- [EXERCISE REQUIREMENTS] Print the first line of the material below and each line after it, exactly as written, ending with the line that contains "Lemma startsWith_split (pat".

- [RECORDS SHOWN]
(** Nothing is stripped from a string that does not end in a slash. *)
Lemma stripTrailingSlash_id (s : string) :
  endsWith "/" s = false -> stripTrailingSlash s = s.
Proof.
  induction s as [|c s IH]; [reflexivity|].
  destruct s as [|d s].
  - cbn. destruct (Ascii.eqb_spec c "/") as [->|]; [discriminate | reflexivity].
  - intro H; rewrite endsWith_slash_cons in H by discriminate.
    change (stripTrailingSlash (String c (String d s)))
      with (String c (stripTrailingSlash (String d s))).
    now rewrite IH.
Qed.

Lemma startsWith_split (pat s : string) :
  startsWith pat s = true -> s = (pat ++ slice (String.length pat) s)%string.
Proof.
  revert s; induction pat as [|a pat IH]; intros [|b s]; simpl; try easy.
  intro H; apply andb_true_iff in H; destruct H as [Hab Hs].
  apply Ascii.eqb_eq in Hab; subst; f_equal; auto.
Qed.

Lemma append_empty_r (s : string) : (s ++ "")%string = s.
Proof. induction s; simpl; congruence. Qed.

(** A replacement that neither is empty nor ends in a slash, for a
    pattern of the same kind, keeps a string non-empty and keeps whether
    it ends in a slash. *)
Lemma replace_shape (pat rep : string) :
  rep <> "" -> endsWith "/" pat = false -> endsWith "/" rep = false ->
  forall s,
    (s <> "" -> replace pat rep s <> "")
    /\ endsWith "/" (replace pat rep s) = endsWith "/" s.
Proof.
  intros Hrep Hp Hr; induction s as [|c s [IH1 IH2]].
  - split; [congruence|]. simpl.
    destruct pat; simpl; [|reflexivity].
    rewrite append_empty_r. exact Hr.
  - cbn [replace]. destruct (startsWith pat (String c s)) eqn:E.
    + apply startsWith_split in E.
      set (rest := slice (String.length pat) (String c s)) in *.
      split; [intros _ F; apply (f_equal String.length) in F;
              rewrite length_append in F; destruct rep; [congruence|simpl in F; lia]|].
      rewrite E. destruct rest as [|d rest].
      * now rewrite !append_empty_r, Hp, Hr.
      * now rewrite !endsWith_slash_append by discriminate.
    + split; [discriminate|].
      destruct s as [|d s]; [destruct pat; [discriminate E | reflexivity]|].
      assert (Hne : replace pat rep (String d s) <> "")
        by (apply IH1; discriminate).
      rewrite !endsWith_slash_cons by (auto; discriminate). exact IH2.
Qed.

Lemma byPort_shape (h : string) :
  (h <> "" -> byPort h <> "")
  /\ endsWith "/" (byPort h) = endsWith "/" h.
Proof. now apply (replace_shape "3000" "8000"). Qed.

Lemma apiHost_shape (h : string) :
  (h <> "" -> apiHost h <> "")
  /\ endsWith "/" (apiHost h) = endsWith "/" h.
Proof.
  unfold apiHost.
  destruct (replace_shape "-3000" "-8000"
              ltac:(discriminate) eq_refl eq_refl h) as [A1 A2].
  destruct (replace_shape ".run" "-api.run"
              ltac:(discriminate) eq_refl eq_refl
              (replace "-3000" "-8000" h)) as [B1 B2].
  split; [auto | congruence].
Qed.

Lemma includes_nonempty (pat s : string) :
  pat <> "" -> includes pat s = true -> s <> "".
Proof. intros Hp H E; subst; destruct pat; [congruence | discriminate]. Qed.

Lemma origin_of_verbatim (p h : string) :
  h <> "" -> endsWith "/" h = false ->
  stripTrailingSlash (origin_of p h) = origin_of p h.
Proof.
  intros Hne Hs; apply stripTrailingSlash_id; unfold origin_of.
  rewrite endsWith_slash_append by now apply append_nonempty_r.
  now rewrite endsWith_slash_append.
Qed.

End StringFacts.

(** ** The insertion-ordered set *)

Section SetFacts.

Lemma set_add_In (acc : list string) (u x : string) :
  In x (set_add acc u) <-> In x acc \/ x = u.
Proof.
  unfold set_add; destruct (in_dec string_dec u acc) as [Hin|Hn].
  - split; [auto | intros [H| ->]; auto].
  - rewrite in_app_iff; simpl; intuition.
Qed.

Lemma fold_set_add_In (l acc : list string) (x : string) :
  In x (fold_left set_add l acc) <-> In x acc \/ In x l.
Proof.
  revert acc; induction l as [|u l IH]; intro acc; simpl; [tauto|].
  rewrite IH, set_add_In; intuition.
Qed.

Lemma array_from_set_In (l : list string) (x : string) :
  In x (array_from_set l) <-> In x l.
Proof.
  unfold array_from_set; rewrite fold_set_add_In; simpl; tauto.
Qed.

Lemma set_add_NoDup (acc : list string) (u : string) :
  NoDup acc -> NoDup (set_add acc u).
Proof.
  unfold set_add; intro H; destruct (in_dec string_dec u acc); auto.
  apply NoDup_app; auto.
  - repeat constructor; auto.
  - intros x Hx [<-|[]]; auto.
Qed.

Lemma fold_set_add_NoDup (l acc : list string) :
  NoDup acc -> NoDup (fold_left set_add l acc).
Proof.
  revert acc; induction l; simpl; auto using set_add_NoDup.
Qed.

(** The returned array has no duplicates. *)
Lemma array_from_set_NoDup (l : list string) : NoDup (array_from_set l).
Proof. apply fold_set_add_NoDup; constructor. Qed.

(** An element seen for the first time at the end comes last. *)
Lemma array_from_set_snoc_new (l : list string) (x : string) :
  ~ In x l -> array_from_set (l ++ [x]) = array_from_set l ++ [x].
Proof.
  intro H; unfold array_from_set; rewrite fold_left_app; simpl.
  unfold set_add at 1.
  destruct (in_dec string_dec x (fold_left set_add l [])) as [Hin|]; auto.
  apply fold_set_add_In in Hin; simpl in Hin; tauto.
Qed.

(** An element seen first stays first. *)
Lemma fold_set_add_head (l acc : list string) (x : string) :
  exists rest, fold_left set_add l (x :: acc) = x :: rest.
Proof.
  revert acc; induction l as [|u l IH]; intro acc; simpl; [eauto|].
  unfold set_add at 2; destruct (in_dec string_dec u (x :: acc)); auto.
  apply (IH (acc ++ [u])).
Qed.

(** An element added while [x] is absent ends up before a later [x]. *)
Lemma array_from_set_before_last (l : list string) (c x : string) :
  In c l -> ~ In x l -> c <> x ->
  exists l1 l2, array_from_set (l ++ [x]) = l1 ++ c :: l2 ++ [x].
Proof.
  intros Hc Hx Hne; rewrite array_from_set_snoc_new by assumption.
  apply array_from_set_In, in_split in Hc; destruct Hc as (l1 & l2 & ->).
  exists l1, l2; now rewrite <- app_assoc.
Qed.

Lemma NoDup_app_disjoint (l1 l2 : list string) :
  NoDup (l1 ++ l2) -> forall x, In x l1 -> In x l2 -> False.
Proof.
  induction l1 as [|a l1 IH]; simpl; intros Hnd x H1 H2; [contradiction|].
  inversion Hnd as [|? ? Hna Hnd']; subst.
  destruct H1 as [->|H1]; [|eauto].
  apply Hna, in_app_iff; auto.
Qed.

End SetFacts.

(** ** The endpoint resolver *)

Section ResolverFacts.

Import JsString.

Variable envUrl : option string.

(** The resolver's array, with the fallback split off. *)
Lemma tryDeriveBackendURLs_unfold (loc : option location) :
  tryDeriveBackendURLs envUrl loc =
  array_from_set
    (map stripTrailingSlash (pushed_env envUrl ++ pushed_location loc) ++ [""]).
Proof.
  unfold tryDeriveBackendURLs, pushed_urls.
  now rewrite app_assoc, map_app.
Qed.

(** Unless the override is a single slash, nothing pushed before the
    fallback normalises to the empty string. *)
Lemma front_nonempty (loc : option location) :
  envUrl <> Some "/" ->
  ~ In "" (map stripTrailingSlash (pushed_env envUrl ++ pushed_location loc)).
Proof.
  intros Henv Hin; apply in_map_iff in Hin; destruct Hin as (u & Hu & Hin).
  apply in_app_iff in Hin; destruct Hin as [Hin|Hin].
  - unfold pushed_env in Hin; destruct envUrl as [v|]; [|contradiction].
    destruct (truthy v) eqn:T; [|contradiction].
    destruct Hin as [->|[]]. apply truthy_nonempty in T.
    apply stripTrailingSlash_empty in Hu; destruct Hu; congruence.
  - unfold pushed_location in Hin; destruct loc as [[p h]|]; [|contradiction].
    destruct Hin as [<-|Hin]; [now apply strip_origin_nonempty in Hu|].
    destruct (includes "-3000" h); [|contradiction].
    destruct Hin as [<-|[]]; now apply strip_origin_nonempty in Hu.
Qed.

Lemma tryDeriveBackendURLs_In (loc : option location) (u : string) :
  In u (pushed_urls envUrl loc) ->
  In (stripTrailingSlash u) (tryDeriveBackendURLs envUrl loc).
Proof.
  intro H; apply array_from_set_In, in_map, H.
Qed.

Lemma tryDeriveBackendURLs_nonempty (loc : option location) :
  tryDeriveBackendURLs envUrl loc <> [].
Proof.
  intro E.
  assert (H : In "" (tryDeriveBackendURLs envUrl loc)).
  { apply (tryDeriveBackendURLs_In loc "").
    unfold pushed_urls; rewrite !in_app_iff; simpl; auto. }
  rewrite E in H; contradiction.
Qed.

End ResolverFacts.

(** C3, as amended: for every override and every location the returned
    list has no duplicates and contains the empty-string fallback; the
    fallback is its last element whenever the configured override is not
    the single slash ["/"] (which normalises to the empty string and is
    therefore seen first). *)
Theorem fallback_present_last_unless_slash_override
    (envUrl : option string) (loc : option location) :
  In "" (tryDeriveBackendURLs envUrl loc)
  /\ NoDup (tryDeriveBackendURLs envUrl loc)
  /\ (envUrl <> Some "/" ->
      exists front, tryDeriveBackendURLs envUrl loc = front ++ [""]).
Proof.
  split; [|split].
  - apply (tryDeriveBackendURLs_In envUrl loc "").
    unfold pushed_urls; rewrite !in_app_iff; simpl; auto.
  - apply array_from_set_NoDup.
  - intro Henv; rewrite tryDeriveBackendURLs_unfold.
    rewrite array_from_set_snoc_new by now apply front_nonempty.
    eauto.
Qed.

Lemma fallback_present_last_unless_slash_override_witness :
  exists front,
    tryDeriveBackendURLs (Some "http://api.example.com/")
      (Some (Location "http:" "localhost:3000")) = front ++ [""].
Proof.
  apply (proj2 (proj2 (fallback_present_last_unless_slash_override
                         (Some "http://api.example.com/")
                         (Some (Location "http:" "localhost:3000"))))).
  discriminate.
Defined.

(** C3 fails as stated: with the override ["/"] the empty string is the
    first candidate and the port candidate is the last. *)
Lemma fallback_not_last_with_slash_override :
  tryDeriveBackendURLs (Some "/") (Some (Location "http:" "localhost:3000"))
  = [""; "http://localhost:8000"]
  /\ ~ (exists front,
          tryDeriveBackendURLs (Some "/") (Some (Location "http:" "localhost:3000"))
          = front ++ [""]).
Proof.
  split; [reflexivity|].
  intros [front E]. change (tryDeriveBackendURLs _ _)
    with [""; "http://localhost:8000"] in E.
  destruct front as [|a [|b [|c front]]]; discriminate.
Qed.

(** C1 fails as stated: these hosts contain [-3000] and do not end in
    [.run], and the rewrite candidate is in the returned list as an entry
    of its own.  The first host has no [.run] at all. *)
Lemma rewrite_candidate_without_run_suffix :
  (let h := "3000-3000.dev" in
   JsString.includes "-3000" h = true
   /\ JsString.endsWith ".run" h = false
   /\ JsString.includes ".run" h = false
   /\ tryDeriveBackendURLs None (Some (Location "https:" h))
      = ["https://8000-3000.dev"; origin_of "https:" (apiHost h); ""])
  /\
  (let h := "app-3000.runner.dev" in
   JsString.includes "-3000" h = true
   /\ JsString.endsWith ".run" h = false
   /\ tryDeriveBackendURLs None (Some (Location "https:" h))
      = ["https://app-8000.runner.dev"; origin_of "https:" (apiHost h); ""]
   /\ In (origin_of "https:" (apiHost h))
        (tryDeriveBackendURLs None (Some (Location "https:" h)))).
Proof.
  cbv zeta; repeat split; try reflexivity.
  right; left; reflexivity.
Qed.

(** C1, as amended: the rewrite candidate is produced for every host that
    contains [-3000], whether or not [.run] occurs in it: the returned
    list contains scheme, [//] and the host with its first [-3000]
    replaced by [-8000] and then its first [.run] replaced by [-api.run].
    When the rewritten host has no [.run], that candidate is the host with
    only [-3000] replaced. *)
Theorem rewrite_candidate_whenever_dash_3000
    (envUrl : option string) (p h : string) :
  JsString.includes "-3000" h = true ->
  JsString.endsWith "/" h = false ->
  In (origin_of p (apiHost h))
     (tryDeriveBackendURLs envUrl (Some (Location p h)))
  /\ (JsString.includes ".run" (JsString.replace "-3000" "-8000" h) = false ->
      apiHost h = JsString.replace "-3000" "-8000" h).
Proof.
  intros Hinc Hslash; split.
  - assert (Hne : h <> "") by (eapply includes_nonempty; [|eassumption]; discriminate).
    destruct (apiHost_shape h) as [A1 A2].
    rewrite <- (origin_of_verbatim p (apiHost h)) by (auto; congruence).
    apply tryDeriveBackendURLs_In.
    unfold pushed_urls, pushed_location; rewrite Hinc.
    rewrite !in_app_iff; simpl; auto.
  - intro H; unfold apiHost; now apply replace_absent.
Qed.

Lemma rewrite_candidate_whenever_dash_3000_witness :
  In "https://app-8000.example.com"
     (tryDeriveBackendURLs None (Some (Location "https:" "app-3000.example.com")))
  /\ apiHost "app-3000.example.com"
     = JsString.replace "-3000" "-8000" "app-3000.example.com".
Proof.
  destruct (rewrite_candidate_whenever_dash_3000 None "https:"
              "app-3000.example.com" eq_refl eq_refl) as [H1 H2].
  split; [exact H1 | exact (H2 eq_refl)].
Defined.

- [YOUR SOLUTION]
(** Nothing is stripped from a string that does not end in a slash. *)
Lemma stripTrailingSlash_id (s : string) :
  endsWith "/" s = false -> stripTrailingSlash s = s.
Proof.
  induction s as [|c s IH]; [reflexivity|].
  destruct s as [|d s].
  - cbn. destruct (Ascii.eqb_spec c "/") as [->|]; [discriminate | reflexivity].
  - intro H; rewrite endsWith_slash_cons in H by discriminate.
    change (stripTrailingSlash (String c (String d s)))
      with (String c (stripTrailingSlash (String d s))).
    now rewrite IH.
Qed.

Lemma startsWith_split (pat s : string) :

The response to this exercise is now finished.